The EMERALD tool [3] described by J. Hudepohl et al. identifies the risk of defects for a specific source file using complexity metrics in a predictive model. EMERALD analyzes the static complexity (i.e. Halstead metrics) of the code for historic releases and compares them with the defect rates for each file. The relationship, captured in a regression model, provides a risk of defect rating for existing and new files based on their measured complexity.

The Code Hot Spot tool, like EMERALD and HITARI provides a color-coded feedback to developers on the defect risk. Code Hot Spot extends their capabilities to the Team Foundation Server environment. It does not analyze changes at the line level as HITARI or AFPEL do for CVS and Eclipse. It does not include analysis of files that change together that ROSE creates, but could provide this information to developers in the future. It does not identify cross-cutting concerns as APFEL does and the data set does not include information on fine-grained changes.

III. APPROACH Our research goal is to use change history data to assess the

defect prone source files within a product managed by Team Foundation Server. Although every configuration management system maintains change history, the format of the information provided by the CMS is not typically designed for creating change metrics. Therefore we developed a tool called Code Hot Spot to extract, analyze, and present change history metrics within the ecosystem of Microsoft’s development environment. The development of Code Hot Spot faced two key challenges. The processing of change history data required tool support to in interpret textual data to create useful metrics on change history for each file. Second, the presentation of the information must be engaging and easily interpreted by architects and developers.

Figure 1 below shows the three modules that make up Code Hot Spot, the extraction module, the analysis module, and the presentation module that must address each of the challenges above.

Figure 1. Architecture of Code Hot Spot Tool

A. Data Extraction Algorithm The extraction module shown at top left in Figure 1 uses the

TFS API to extract the desired data record of all change sets for an entire product. The extraction module queries change set data for each file in the product and stores them in a flat table format. A change set in TFS contains a unique record of a submission (or check-in) of one or more files to the TFS source repository. A change set record contains the following data:

Unique identifier of the change set

Branch and file path

Committer is the developer making the change

Owner is the developer responsible for the file

Creation Date of the commit time in the CMS

Comment is the comment text supplied by the developer describing the reason for the change

The TFS VersionControlServer class provides a rich API that includes the QueryHistory method to query the change history for an element in the CMS including all sub directories and files below that element. This powerful command returns change set data for all elements in scope of the query. The QueryHistory method returns a record for each change set. We translate the record for each change set and file into a flat format so that file path and change set id must be used to uniquely identify a record.
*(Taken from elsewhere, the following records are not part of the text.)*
Lemma demo_renewal : (fun p : result bool Failure * Machine =>
    (p.1, reads no_link (main (dirs p.2)) KEY_FILE, reads no_link (main (dirs p.2)) CERT_FILE, existsb told (trace (outside p.2)))) (demo_renew [])
  = (Ok true, Some (as_bytes "KEY"), Some (as_bytes "CHAIN"), true).
Proof. vm_compute. reflexivity. Qed.

Lemma ca_is_asked_only_when_admitted_witness :
  exists s' l1 x l2, demo_renew [] = (Ok true, s') /\ trace (outside s') = l1 ++ x :: l2 /\ ready x /\
    exists ca, admitted demo_config ca l2 /\ discovered demo_config ca l2.
Proof.
  pose proof demo_renewal as Hrun. destruct (demo_renew []) as [r s'] eqn:E. cbn [fst snd] in Hrun.
  apply pair_equal_spec in Hrun as [[[Hr _]%pair_equal_spec _]%pair_equal_spec Ht]. subst r.
  destruct (told_ready _ Ht) as (l1 & x & l2 & Hx & Hrx).
  destruct (ca_is_asked_only_when_admitted no_link demo_config true "acme-account-key.der" demo_env (demo_machine []) (Ok true) s' demo_configured E)
    as (_ & l & El & Hl).
  rewrite app_nil_r in El. destruct (Hl l1 x l2 (eq_trans (eq_sym El) Hx) (or_introl (ready_signed x Hrx))) as (ca & Ha & Hd).
  exists s', l1, x, l2. split; [reflexivity|]. split; [exact Hx|]. split; [exact Hrx|]. exists ca. split; [exact Ha|exact Hd].
Defined.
This format is passed to the analysis module to perform counting operations on the raw extracted data.

For the Mozilla analysis, a customized output format from the Mercurial history command generates the history record needed by the Analysis Module. The import function of the Analysis Module to process the Mozilla change history.

B. Calculation of Metrics The analysis module in Figure 1 processes the raw change

set history to extract metrics for each file in the system. Metrics are generated on a per-file basis so that the values for each file in the system can be compared.

We prototyped the analysis algorithm in the R [9] package for statistical computing before implementing in C# for the presentation module. Using R allowed development of metrics in conjunction with exploring their correlation with the desired Count of Defect Changes metric. We built well

correlated metrics into the presentation module to aid developers.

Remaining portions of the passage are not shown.